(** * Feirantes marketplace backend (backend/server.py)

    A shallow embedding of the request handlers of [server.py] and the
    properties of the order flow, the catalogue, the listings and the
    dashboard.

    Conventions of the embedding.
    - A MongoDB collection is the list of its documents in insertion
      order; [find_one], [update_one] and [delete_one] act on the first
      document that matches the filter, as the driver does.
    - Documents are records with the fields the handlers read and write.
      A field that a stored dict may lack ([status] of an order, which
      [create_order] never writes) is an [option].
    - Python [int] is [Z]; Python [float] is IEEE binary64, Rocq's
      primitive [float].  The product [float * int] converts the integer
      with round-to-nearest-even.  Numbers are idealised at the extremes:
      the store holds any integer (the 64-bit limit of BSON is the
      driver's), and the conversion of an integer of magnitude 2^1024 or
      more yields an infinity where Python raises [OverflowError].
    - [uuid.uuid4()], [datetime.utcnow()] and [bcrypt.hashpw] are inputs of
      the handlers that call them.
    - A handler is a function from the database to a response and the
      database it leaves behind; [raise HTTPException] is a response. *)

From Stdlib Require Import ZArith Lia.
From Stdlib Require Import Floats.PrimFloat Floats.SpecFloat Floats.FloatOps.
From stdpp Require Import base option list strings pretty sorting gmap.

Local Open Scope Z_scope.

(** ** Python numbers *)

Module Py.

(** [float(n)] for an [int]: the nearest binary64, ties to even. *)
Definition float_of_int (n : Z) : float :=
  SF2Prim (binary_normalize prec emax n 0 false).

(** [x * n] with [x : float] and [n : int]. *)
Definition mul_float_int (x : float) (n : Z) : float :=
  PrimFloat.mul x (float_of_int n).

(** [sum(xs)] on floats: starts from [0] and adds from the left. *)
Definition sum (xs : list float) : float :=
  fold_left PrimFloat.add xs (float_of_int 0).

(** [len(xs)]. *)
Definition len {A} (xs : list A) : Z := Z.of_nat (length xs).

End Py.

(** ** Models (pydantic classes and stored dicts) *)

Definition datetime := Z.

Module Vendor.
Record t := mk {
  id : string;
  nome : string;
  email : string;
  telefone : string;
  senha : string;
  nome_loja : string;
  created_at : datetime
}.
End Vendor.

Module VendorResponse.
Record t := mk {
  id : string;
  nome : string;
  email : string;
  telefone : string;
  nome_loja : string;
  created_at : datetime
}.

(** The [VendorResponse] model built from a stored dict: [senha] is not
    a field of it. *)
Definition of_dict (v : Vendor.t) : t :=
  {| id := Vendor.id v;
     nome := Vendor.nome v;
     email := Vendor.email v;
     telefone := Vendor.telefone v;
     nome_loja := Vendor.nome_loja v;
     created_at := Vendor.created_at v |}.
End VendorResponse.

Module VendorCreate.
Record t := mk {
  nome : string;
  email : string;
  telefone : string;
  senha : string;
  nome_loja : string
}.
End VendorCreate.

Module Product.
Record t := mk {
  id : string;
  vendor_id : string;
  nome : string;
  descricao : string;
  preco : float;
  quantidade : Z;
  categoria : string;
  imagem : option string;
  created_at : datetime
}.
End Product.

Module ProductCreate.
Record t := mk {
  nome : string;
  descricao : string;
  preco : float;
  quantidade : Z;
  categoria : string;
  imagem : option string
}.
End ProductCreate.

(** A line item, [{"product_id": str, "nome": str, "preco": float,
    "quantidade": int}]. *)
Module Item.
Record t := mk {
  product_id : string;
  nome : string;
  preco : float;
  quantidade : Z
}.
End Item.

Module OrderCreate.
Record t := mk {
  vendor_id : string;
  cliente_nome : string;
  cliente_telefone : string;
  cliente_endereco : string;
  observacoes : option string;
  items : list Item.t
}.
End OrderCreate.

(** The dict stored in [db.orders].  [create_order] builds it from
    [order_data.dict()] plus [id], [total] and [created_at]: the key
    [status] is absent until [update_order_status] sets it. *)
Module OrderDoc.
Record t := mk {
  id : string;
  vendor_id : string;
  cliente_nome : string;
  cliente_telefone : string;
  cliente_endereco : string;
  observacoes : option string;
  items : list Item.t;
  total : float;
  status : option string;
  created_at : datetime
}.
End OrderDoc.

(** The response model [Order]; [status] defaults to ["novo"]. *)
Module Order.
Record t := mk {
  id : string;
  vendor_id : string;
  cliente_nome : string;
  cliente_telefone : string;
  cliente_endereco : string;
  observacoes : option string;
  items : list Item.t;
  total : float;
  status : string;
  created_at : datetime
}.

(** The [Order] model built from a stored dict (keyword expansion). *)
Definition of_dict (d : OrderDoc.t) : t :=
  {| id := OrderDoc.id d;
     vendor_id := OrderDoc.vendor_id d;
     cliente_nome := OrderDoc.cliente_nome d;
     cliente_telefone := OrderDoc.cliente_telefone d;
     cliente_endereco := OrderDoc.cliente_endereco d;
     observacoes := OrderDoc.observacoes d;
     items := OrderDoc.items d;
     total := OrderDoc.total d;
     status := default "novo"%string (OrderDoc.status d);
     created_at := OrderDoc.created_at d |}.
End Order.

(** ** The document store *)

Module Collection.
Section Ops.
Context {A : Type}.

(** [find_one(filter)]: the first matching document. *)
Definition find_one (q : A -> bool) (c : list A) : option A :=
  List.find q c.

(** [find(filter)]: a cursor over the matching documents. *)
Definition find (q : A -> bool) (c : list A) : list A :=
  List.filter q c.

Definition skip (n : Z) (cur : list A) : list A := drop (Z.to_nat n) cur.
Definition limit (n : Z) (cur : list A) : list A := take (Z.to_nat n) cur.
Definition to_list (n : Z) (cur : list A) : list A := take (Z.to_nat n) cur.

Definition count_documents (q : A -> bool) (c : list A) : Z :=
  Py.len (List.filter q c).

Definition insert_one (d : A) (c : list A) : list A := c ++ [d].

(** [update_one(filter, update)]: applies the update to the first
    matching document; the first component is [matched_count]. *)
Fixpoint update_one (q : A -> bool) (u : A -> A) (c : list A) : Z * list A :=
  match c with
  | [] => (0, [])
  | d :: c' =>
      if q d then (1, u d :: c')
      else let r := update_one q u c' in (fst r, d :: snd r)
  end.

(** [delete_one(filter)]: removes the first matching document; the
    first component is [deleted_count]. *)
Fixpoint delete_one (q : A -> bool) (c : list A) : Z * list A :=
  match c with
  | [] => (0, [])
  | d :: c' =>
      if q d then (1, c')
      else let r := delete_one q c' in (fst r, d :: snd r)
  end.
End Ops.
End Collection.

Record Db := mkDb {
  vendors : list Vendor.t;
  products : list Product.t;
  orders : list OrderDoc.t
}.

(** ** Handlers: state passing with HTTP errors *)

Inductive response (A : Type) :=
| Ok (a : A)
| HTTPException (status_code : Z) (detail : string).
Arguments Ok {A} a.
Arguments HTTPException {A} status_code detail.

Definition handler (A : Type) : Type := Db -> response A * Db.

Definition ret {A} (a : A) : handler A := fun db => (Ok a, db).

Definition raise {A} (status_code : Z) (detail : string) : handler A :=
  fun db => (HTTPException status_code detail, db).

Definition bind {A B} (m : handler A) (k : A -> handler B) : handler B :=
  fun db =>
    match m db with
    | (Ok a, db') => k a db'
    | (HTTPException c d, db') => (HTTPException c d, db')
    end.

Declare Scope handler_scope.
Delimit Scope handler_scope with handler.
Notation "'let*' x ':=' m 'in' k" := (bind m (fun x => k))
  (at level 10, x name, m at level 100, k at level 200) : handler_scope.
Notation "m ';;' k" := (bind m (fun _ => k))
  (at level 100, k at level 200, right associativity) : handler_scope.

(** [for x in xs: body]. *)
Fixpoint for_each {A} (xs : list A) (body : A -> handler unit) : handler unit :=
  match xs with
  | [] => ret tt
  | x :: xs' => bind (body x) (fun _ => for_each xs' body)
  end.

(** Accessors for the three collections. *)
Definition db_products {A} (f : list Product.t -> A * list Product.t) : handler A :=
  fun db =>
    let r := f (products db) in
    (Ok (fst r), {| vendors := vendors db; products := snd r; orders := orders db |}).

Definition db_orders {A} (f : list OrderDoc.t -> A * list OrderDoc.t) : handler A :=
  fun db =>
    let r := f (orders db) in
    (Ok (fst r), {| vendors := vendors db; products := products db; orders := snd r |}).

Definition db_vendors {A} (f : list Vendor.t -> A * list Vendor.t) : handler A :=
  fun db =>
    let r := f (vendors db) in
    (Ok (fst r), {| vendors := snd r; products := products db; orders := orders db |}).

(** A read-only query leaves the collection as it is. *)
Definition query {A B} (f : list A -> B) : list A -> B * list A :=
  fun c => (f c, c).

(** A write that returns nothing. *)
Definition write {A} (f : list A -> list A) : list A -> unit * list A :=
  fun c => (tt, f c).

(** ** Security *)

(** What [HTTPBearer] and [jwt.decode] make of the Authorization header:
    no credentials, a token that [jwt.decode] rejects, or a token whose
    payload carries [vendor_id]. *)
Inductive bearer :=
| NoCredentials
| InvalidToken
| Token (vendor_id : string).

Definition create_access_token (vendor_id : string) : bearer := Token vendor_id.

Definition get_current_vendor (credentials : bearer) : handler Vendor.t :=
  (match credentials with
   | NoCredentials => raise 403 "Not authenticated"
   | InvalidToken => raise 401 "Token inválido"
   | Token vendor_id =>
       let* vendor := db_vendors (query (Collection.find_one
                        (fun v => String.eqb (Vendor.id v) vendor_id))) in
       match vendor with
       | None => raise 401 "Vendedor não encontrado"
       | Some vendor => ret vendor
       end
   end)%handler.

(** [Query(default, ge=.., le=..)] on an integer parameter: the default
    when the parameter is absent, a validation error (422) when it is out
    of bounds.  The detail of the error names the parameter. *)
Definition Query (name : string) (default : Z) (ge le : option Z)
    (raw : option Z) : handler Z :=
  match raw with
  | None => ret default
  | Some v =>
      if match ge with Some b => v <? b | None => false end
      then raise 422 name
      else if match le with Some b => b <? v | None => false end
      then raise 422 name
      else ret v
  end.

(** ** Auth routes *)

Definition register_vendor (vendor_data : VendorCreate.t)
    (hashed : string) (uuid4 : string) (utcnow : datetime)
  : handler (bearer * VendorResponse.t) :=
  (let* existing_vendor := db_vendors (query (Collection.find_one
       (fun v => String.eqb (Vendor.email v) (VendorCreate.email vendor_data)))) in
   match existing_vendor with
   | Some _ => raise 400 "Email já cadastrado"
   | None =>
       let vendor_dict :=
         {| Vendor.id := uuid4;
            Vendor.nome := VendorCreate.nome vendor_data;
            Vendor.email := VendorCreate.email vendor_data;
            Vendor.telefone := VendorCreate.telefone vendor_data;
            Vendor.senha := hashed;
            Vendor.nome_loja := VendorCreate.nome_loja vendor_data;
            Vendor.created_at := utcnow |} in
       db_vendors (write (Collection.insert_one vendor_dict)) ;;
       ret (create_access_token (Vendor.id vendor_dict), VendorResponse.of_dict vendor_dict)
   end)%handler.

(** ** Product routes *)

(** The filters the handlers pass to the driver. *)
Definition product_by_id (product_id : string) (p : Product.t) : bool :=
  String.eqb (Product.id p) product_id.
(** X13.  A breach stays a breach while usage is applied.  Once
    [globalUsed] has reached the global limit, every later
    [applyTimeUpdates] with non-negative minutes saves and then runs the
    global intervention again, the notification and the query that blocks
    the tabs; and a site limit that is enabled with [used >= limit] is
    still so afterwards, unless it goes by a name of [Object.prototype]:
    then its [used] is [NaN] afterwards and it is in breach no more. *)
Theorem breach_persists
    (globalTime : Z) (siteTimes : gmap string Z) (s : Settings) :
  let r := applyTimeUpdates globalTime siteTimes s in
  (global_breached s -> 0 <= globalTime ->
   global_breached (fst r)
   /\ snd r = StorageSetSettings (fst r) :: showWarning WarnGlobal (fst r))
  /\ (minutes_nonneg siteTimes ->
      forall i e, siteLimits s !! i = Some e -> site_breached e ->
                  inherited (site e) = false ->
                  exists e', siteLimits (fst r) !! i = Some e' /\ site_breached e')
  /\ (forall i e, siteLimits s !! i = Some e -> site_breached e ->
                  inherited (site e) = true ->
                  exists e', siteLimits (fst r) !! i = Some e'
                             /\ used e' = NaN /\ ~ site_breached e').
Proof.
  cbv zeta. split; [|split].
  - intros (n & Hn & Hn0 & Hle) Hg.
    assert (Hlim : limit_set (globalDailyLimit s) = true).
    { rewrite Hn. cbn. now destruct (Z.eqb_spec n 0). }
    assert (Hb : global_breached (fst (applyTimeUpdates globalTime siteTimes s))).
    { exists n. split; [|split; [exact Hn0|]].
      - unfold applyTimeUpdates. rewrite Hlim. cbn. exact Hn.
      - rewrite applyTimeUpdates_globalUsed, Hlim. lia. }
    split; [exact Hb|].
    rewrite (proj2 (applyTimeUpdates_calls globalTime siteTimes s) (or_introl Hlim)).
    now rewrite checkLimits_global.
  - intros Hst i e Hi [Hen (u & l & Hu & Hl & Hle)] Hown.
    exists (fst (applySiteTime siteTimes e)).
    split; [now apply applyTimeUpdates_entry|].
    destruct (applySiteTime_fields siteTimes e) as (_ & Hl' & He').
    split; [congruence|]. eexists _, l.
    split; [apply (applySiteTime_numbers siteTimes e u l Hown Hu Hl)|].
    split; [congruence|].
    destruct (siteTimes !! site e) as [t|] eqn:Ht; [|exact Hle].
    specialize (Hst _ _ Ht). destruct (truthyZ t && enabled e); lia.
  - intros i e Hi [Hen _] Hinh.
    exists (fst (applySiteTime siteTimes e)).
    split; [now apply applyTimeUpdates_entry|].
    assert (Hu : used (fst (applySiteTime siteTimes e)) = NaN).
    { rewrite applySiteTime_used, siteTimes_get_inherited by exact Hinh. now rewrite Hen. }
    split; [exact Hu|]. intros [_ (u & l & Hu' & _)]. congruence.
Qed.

══════

• [Task brief] Show all lines from the listing above in which "embedding" appears.

• [Solution to this exercise]
    A shallow embedding of the request handlers of [server.py] and the
    Conventions of the embedding.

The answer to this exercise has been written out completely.